Problem description |
List all the lines in these records that hold "ended".

Data supplied |
(** A client cannot choose its own accounting key: unless the connection
    comes from a trusted proxy the key is the peer's address whatever
    X-Forwarded-For says, and behind one it is the last hop that is not itself
    a trusted proxy, so hops a client prepends have no effect. *)
Theorem client_connection_key_unspoofable peer h trusted :
  (is_trusted_proxy peer trusted = false →
     client_connection_key peer h trusted = default "unknown" (str_or peer None)) ∧
  (∀ f pre hop post,
     is_trusted_proxy peer trusted = true → header h "x-forwarded-for" = Some f →
     forwarded_hops f = pre ++ hop :: post →
     is_trusted_address hop trusted = false →
     Forall (λ p, is_trusted_address p trusted = true) post →
     client_connection_key peer h trusted = hop).
Proof.
  unfold client_connection_key. split.
  - intros Ht. unfold str_or, truthy_str_opt.
    destruct (header h "x-forwarded-for") as [f|], peer as [p|]; rewrite ?Ht, ?andb_false_r;
      try done; by destruct (p =? "")%string.
  - intros f pre hop post Ht Hf Hhops Hhop Hpost. rewrite Hf, Ht, andb_true_r.
    assert (hop ≠ EmptyString) as Hne.
    { assert (hop ∈ forwarded_hops f) as Hin by (rewrite Hhops; set_solver).
      by apply list_elem_of_filter in Hin as [? _]. }
    destruct (f =? "")%string eqn:E; bool_prop; cbn [negb].
    { subst f. vm_compute in Hhops. by destruct pre. }
    unfold client_ip_from_forwarded_for. rewrite Hhops, find_reverse_last.
    + by rewrite (proj2 (String.eqb_neq _ _)).
    + by rewrite Hhop.
    + eapply Forall_impl; [done|]. by intros ? ->.
Qed.

(** ** The connection limit *)

(** The number of live connections of a client. *)
Definition live_count (key : string) (live : gmap nat string) : Z :=
  Z.of_nat (size (filter (λ p, p.2 = key) live)).

Lemma live_count_insert key key' live id :
  live !! id = None →
  live_count key (<[id := key']> live) = live_count key live + (if decide (key' = key) then 1 else 0).
Proof.
  intros Hid. unfold live_count. case_decide as Hk; subst.
  - rewrite map_filter_insert_True by done. rewrite map_size_insert_None; [lia|].
    apply map_lookup_filter_None. by left.
  - rewrite map_filter_insert_False by done. rewrite delete_id by done. lia.
Qed.

Lemma live_count_delete key key' live id :
  live !! id = Some key' →
  live_count key (delete id live) = live_count key live - (if decide (key' = key) then 1 else 0).
Proof.
  intros Hid. rewrite <-(insert_delete_id live id key') at 2 by done.
  rewrite live_count_insert by apply lookup_delete_eq. lia.
Qed.

Lemma live_count_pos key live id : live !! id = Some key → 1 ≤ live_count key live.
Proof.
  intros Hid. rewrite <-(insert_delete_id live id key) by done.
  rewrite live_count_insert by apply lookup_delete_eq. rewrite decide_True by done.
  unfold live_count. lia.
Qed.

(** The tracker counts the live connections, within its limit. *)
Definition tracker_inv (limit : Z) (s : router_state) : Prop :=
  max_per_client (rt_tracker s) = limit ∧
  (0 < limit → ∀ key,
     counts (rt_tracker s) !! key =
       (if decide (live_count key (rt_live s) = 0) then None
        else Some (live_count key (rt_live s))) ∧
     live_count key (rt_live s) ≤ limit).

Lemma tracker_inv_count limit s key :
  tracker_inv limit s → 0 < limit →
  default 0 (counts (rt_tracker s) !! key) = live_count key (rt_live s).
Proof. intros [_ H] Hl. destruct (H Hl key) as [-> _]. by case_decide. Qed.

Lemma acquire_inv limit s id key t :
  tracker_inv limit s → rt_live s !! id = None → acquire key (rt_tracker s) = (Ret (), t) →
  tracker_inv limit (RouterState t (<[id := key]> (rt_live s))).
Proof.
  intros Hinv Hid. pose proof (tracker_inv_count _ s key Hinv) as Hc.
  destruct Hinv as [Hm Hinv]. unfold acquire. rewrite Hm.
  destruct (limit <=? 0) eqn:E0; bool_prop.
  { intros [= <-]. split; [done|cbn; lia]. }
  specialize (Hc E0). rewrite Hc. destruct (limit <=? live_count key (rt_live s)) eqn:E1; bool_prop; [done|].
  intros [= <-]. split; [done|]. cbn [counts rt_tracker rt_live]. intros _ key'.
  rewrite live_count_insert by done. destruct (Hinv E0 key') as [Hk Hle].
  destruct (decide (key = key')) as [->|Hne].
  - rewrite lookup_insert_eq, decide_False by (unfold live_count; lia). split; [done|lia].
  - rewrite lookup_insert_ne, Z.add_0_r by done. done.
Qed.

Lemma release_inv limit s id key t :
  tracker_inv limit s → rt_live s !! id = Some key → release key (rt_tracker s) = (Ret (), t) →
  tracker_inv limit (RouterState t (delete id (rt_live s))).
Proof.
  intros Hinv Hid. pose proof (tracker_inv_count _ s key Hinv) as Hc.
  destruct Hinv as [Hm Hinv]. unfold release. rewrite Hm.
  destruct (limit <=? 0) eqn:E0; bool_prop.
  { intros [= <-]. split; [done|cbn; lia]. }
  specialize (Hc E0). rewrite Hc. pose proof (live_count_pos _ _ _ Hid).
  assert (∀ key', live_count key' (delete id (rt_live s)) ≤ limit) as Hle.
  { intros key'. rewrite (live_count_delete key' key) by done.
    destruct (Hinv E0 key') as [_ ?]. case_decide; lia. }
  destruct (live_count key (rt_live s) <=? 1) eqn:E1; bool_prop; intros [= <-];
    (split; [done|]); cbn [counts rt_tracker rt_live]; intros _ key'; (split; [|done]);
    rewrite (live_count_delete key' key) by done; destruct (Hinv E0 key') as [Hk _];
    destruct (decide (key = key')) as [->|Hne]; cbv beta iota.
  - rewrite lookup_delete_eq, decide_True by lia. done.
  - rewrite lookup_delete_ne, Z.sub_0_r by done. done.
  - rewrite lookup_insert_eq, decide_False by lia. done.
  - rewrite lookup_insert_ne, Z.sub_0_r by done. done.
Qed.

Lemma ws_admit_tracker dotted c r t o t' :
  ws_admit dotted c r t = (o, t') →
  match o with
  | Ret (inr a) => acquire (ad_key a) t = (Ret (), t')
  | _ => t' = t
  end.
Proof.
  assert (∀ key e t', acquire key t = (Raise e, t') → t' = t) as Hacq.
  { intros key e t''. unfold acquire. repeat case_scrut; try done. by intros [= _ <-]. }
  assert (∀ key t', acquire key t ≠ (NoFuel, t')) as Hnf.
  { intros key t''. unfold acquire. by repeat case_scrut. }
  unfold ws_admit.
  destruct (check_router_auth _ _) as [|[]|]; try (intros [= <- <-]; done).
  destruct (resolve_target _ _ _ _ _ _) as [[url sid]|[]|]; try (intros [= <- <-]; done).
  destruct (acquire _ t) as [[[]|e|] t1] eqn:Ea.
  - by intros [= <- <-].
  - pose proof (Hacq _ _ _ Ea) as ->. destruct e; by intros [= <- <-].
  - by apply Hnf in Ea.
Qed.

Lemma ws_step_inv limit dotted c s s' :
  tracker_inv limit s → ws_step dotted c s s' → tracker_inv limit s'.
Proof.
  intros Hinv Hstep. destruct Hstep as [s r code reason t Ha|s r e t Ha|s r id a t Hid Ha|s id key t Hid Hr].
  - apply ws_admit_tracker in Ha as ->. by destruct s.
  - apply ws_admit_tracker in Ha as ->. by destruct s.
  - apply ws_admit_tracker in Ha. by eapply acquire_inv.
  - by eapply release_inv.
Qed.

Lemma ws_initial_inv c : tracker_inv (websocket_max_connections_per_client c) (ws_initial c).
Proof.
  split; [done|]. intros Hl key. cbn. unfold live_count. rewrite map_filter_empty, map_size_empty.
  split; [done|]. cbn. lia.
Qed.

(** C2. Whatever connections open, are refused, fail and end, in any order, a
    client never holds more WebSocket connections than the configured limit,
    and the tracker's count for a client is exactly the number of its live
    connections, with no entry left once they have ended. *)
Theorem ws_connection_limit dotted c s :
  0 < websocket_max_connections_per_client c →
  rtc (ws_step dotted c) (ws_initial c) s →
  ∀ key,
    live_count key (rt_live s) ≤ websocket_max_connections_per_client c ∧
    counts (rt_tracker s) !! key =
      (if decide (live_count key (rt_live s) = 0) then None
       else Some (live_count key (rt_live s))).
Proof.
  intros Hl Hrtc.
  assert (tracker_inv (websocket_max_connections_per_client c) s) as Hinv.
  { revert Hrtc. generalize (ws_initial_inv c). generalize (ws_initial c).
    intros s0 Hs0 Hrtc. induction Hrtc as [|s0 s1 s2 Hstep _ IH]; [done|].
    apply IH. by eapply ws_step_inv. }
  intros key. destruct (proj2 Hinv Hl key). done.
Qed.

Definition ws_from (peer : string) : ws_request :=
  WsRequest (starlette [("x-sandbox-id", "sbx-1"); ("authorization", "bearer secret")])
    no_url plain_scope (Some peer).

Definition admitted_from (peer : string) : admitted :=
  AdmittedSession "ws://sbx-1.default.svc.cluster.local:8888/files" "sbx-1" peer [] None.

Lemma ws_connection_limit_witness :
  let s := RouterState (Tracker 2 {["10.0.0.9" := 2]}) {[0%nat := "10.0.0.9"; 1%nat := "10.0.0.9"]} in
  live_count "10.0.0.9" (rt_live s) ≤ 2.
Proof.
  cbn zeta.
  apply (ws_connection_limit true plain_config
    (RouterState (Tracker 2 {["10.0.0.9" := 2]}) {[0%nat := "10.0.0.9"; 1%nat := "10.0.0.9"]})
    eq_refl).
  eapply rtc_l; [eapply (ws_opened _ _ _ (ws_from "10.0.0.9") 1%nat (admitted_from "10.0.0.9")
    (Tracker 2 {["10.0.0.9" := 1]})); vm_compute; reflexivity|].
  eapply rtc_l; [eapply (ws_opened _ _ _ (ws_from "10.0.0.9") 0%nat (admitted_from "10.0.0.9")
    (Tracker 2 {["10.0.0.9" := 2]})); vm_compute; reflexivity|].
  eapply rtc_l; [eapply (ws_refused _ _ _ (ws_from "10.0.0.9") 1008 (limit_message 2)
    (Tracker 2 {["10.0.0.9" := 2]})); vm_compute; reflexivity|].
  vm_compute. apply rtc_refl.
Defined.

(** *** One connection gives back what it took *)

Lemma acquire_release key t t1 t2 :
  (∀ k n, counts t !! k = Some n → 1 ≤ n) →
  acquire key t = (Ret (), t1) → release key t1 = (Ret (), t2) → t2 = t.
Proof.
  intros Hpos. destruct t as [m cs]. unfold acquire, release. cbn [max_per_client counts] in *.
  destruct (m <=? 0) eqn:E0.
  { intros [= <-]. cbn [max_per_client]. rewrite E0. by intros [= <-]. }
  destruct (m <=? default 0 (cs !! key)) eqn:E1; [done|]. intros [= <-].
  cbn [max_per_client counts]. rewrite E0, lookup_insert_eq. cbn [from_option].
  destruct (cs !! key) as [n|] eqn:Ek; cbn [from_option]; unfold id.
  - pose proof (Hpos _ _ Ek). rewrite (proj2 (Z.leb_gt _ _)) by lia. intros [= <-].
    f_equal. rewrite insert_insert_eq. apply insert_id. rewrite Ek. f_equal. lia.
  - intros [= <-]. f_equal. rewrite delete_insert_eq. by apply delete_id.
Qed.

Section balanced.
Context {S : Type} (get_tracker : S → tracker) (put_tracker : tracker → S → S)
  (ws_close : Z → string → M S ()) (session : admitted → M S ()).
Hypothesis get_put : ∀ t s, get_tracker (put_tracker t s) = t.
(** Other connections aside, the session and the close leave the tracker alone. *)
Hypothesis close_keeps : ∀ code reason s, get_tracker (ws_close code reason s).2 = get_tracker s.
Hypothesis session_keeps : ∀ a s, get_tracker (session a s).2 = get_tracker s.

(** A WebSocket request gives its slot back on every path: refused, ended
    normally, or ended by any exception of the session or of the close that
    reports it, it leaves the tracker as it found it. *)
Theorem proxy_websocket_balanced dotted c r s o s' :
  (∀ k n, counts (get_tracker s) !! k = Some n → 1 ≤ n) →
  proxy_websocket get_tracker put_tracker ws_close session dotted c r s = (o, s') →
  o ≠ NoFuel → get_tracker s' = get_tracker s.
Proof.
  intros Hpos. unfold proxy_websocket, mbind, M_bind, zoom.
  destruct (ws_admit dotted c r (get_tracker s)) as [o1 t1] eqn:Ea.
  pose proof (ws_admit_tracker _ _ _ _ _ _ Ea) as Ht. destruct o1 as [[[code reason]|a]|e|].
  - intros H _. pose proof (close_keeps code reason (put_tracker t1 s)) as Hc.
    rewrite H in Hc. cbn in Hc. by rewrite Hc, get_put.
  - unfold finally. set (body := except _ _).
    assert (∀ s, get_tracker (body s).2 = get_tracker s) as Hbody.
    { intros s0. unfold body, except. pose proof (session_keeps a s0) as Hs.
      destruct (session a s0) as [[]s1]; cbn in Hs; [done| |done].
      destruct (ws_error_close _ e) as [code reason]. by rewrite close_keeps. }
    specialize (Hbody (put_tracker t1 s)). rewrite get_put in Hbody.
    destruct (body _) as [ob s1]. cbn in Hbody. rewrite Hbody.
    destruct (release (ad_key a) t1) as [orl t2] eqn:Er.
    assert (orl = Ret ()) as -> by (revert Er; unfold release; repeat case_scrut; by intros [= <- _]).
    pose proof (acquire_release _ _ _ _ Hpos Ht Er) as ->.
    destruct ob; intros [= <- <-] Hnf; [by rewrite get_put..|done].
  - intros [= <- <-] _. by rewrite get_put, Ht.
  - by intros [= <- <-].
Qed.
End balanced.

Response area |
    connections, with no entry left once they have ended. *)
(** A WebSocket request gives its slot back on every path: refused, ended
    normally, or ended by any exception of the session or of the close that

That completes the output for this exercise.